Giving Appalachian community activists and mountaintop defenders some hope for the fate of other pending permits, EPA cited "clear evidence" that the project posed risk of environmental damage to urge the Corps to revoke or suspend the Clean Water Act permit for Arch Coal Inc.'s Spruce No. 1 Mine in Logan County, West Virginia.
As Ken Ward Jr. reports:
In a five-page letter, [acting regional EPA administrator William E.] Early cited the Spruce Mine's "potential to degrade downstream water quality," the need for the company to give "serious consideration" to reducing valley fill size, and scientific studies that show mine operators cannot effectively replace the environmental functions of streams buried by mining waste."I'm pleased EPA is taking seriously the science and the devastation caused by mountaintop removal in a way that the Army Corps has refused until now to do," Joe Lovett, director of the Appalachian Center for the Economy and the Environment, told Mr. Ward.

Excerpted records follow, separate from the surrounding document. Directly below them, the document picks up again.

(** A greedy run of any characters stops at the last place where what
    follows starts with the closing text. *)
Lemma rep_greedy_rfind (e : pystr) (F : pystr -> R)
    (k : bool -> pystr -> option R) :
  (forall b t, k b t = if startswith e t then Some (F t) else None) ->
  forall t b,
  rep true any_char 0 None b t k =
  match rfind e t with
  | Some i => Some (F (drop i t))
  | None => None
  end.
Proof.
  intros Hk. induction t as [|c t IH]; intros b.
  - simpl. rewrite Hk. by destruct (startswith e []).
  - cbn [rep rfind any_char pred fmap option_fmap option_map].
    rewrite IH. destruct (rfind e t) as [j|]; [reflexivity|].
    cbn [orelse option_map]. rewrite Hk.
    by destruct (startswith e (c :: t)).
Qed.

(** A greedy run of the characters of a class takes all of them up to the
    first character outside the class. *)
Lemma rep_greedy_class (p : N -> bool) (c : N) (rest : pystr) (x : R)
    (k : bool -> pystr -> option R) :
  p c = false -> (forall b, k b (c :: rest) = Some x) ->
  forall d lo b, Forall (fun a => p a = true) d -> lo <= length d ->
  rep true p lo None b (d ++ c :: rest) k = Some x.
Proof.
  intros Hc Hk. induction d as [|a d IH]; intros lo b Hd Hlo.
  - destruct lo; [|simpl in Hlo; lia]. simpl. rewrite Hc. apply Hk.
  - apply Forall_cons in Hd as [Ha Hd].
    change ((a :: d) ++ c :: rest) with (a :: d ++ c :: rest).
    cbn [rep fmap option_fmap option_map]. rewrite Ha.
    rewrite IH; [reflexivity|exact Hd|simpl in Hlo; lia].
Qed.

End GreedyMatch.

Lemma rfind_Some (e t : pystr) :
  forall i, rfind e t = Some i -> i + length e <= length t.
Proof.
  induction t as [|c t IH]; intros i; cbn [rfind].
  - destruct (startswith e []) eqn:E; [|discriminate].
    intros [= <-]. apply startswith_length in E. simpl in *. lia.
  - destruct (rfind e t) as [j|].
    + intros [= <-]. specialize (IH j eq_refl). simpl. lia.
    + simpl. destruct (startswith e (c :: t)) eqn:E; [|discriminate].
      intros [= <-]. apply startswith_length in E. simpl in *. lia.
Qed.

Lemma rfind_absent (e t : pystr) : isin e t = false -> rfind e t = None.
Proof.
  induction t as [|c t IH]; cbn [isin rfind].
  - rewrite orb_false_r. by intros ->.
  - intros H. apply orb_false_iff in H as [-> H]. by rewrite IH.
Qed.

(** The last occurrence, when none starts later. *)
Lemma rfind_last (e block post : pystr) :
  e <> [] -> isin e (drop 1 (e ++ post)) = false ->
  rfind e (block ++ e ++ post) = Some (length block).
Proof.
  intros He Hpost. induction block as [|c block IH].
  - destruct e as [|x e]; [done|].
    change (drop 1 ((x :: e) ++ post)) with (e ++ post) in Hpost.
    change ([] ++ (x :: e) ++ post) with (x :: e ++ post).
    cbn [rfind]. rewrite (rfind_absent _ _ Hpost).
    cbn [fmap option_fmap option_map].
    change (x :: e ++ post) with ((x :: e) ++ post).
    by rewrite startswith_app.
  - change ((c :: block) ++ e ++ post) with (c :: block ++ e ++ post).
    cbn [rfind]. by rewrite IH.
Qed.

(** What a pattern with a greedy group matches at a position: the opening
    text, then everything up to and with the last closing text; the group
    is what stands between them. *)
Lemma match_at_enclosed (q e : pystr) (b : bool) (s : pystr) :
  q <> [] -> e <> [] ->
  match_at (enclosed q e) b s =
  if startswith q s
  then match rfind e (drop (length q) s) with
       | Some i =>
           let n := length q + i + length e in
           Some (MkMatch (take n s) (drop n s)
                   (Some (take i (drop (length q) s))))
       | None => None
       end
  else None.
Proof.
  intros Hq He. unfold match_at, enclosed. cbn [rmatch].
  rewrite rmatch_lit by done.
  destruct (startswith q s) eqn:Hs; [|reflexivity].
  set (s1 := drop (length q) s).
  rewrite (rep_greedy_rfind e
    (fun t => let n := length s - length (drop (length e) t) in
              MkMatch (take n s) (drop (length e) t)
                (Some (take (length s1 - length t) s1)))).
  2: { intros b' t. rewrite rmatch_lit by done. reflexivity. }
  destruct (rfind e s1) as [i|] eqn:Hi; [|reflexivity].
  apply rfind_Some in Hi. unfold s1 in *. rewrite length_drop in Hi.
  apply startswith_length in Hs.
  cbv zeta. rewrite !drop_drop, !length_drop.
  replace (length s - (length s - (length q + (i + length e))))
    with (length q + i + length e) by lia.
  replace (length s - length q - (length s - (length q + i))) with i by lia.
  by rewrite (Nat.add_assoc (length q)).
Qed.

(** No occurrence starts before the first one. *)
Lemma find_before (e t : pystr) :
  forall i j, find e t = Some i -> j < i -> startswith e (drop j t) = false.
Proof.
  induction t as [|c t IH]; intros i j; cbn [find].
  - destruct (startswith e []); [|discriminate]. intros [= <-]. lia.
  - destruct (startswith e (c :: t)) eqn:E; [intros [= <-]; lia|].
    destruct (find e t) as [i'|] eqn:Hi; [|discriminate]. intros [= <-] Hj.
    destruct j as [|j]; [exact E|]. simpl. apply (IH i'); [done|lia].
Qed.

Lemma search_go_here (r : regex) (b : bool) (s : pystr) (m : rmatched) :
  match_at r b s = Some m -> search_go r b s = Some m.
Proof. intros H. destruct s; simpl; by rewrite H. Qed.

(** The search passes over the places where the pattern does not match. *)
Lemma search_go_skip (r : regex) (s : pystr) (m : rmatched) :
  (forall b, match_at r b s = Some m) ->
  forall pre b,
  (forall j b', j < length pre -> match_at r b' (drop j (pre ++ s)) = None) ->
  search_go r b (pre ++ s) = Some m.
Proof.
  intros Hm. induction pre as [|c pre IH]; intros b Hpre.
  - by apply search_go_here.
  - change ((c :: pre) ++ s) with (c :: pre ++ s). cbn [search_go].
    pose proof (Hpre 0 b) as H0. rewrite drop_0 in H0.
    change ((c :: pre) ++ s) with (c :: pre ++ s) in H0.
    rewrite H0 by (simpl; lia).
    apply IH. intros j b' Hj. apply (Hpre (S j) b'). simpl. lia.
Qed.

Early also cited a series of West Virginia Department of Environmental Protection reports that "indicate that surface mining with valley fills in Central Appalachia is strongly related to downstream biological impairment."
According to Ward, Lovett and other environmentalists and Appalachian community activists have been fighting the Spruce Mine since 1998, when it was proposed as a 3,113-acre mine that would bury more than 10 miles of streams in the Pigeonroost Hollow area near Blair. Facing prolonged legal challenge, the project was approved in a slightly smaller size in 2007, when the Corps granted approval for a nearly 2,300-acre mine that would bury more than 8 miles of streams.
Since June, Arch Coal has been pressuring the Corps to grant approval of the giant Spruce mine, citing a February 4th Circuit Court ruling favorable to mountaintop removal, Ward report. This new EPA action will throw the project back into regulatory uncertainty - and may ultimately spell the end for this massive mountaintop removal project.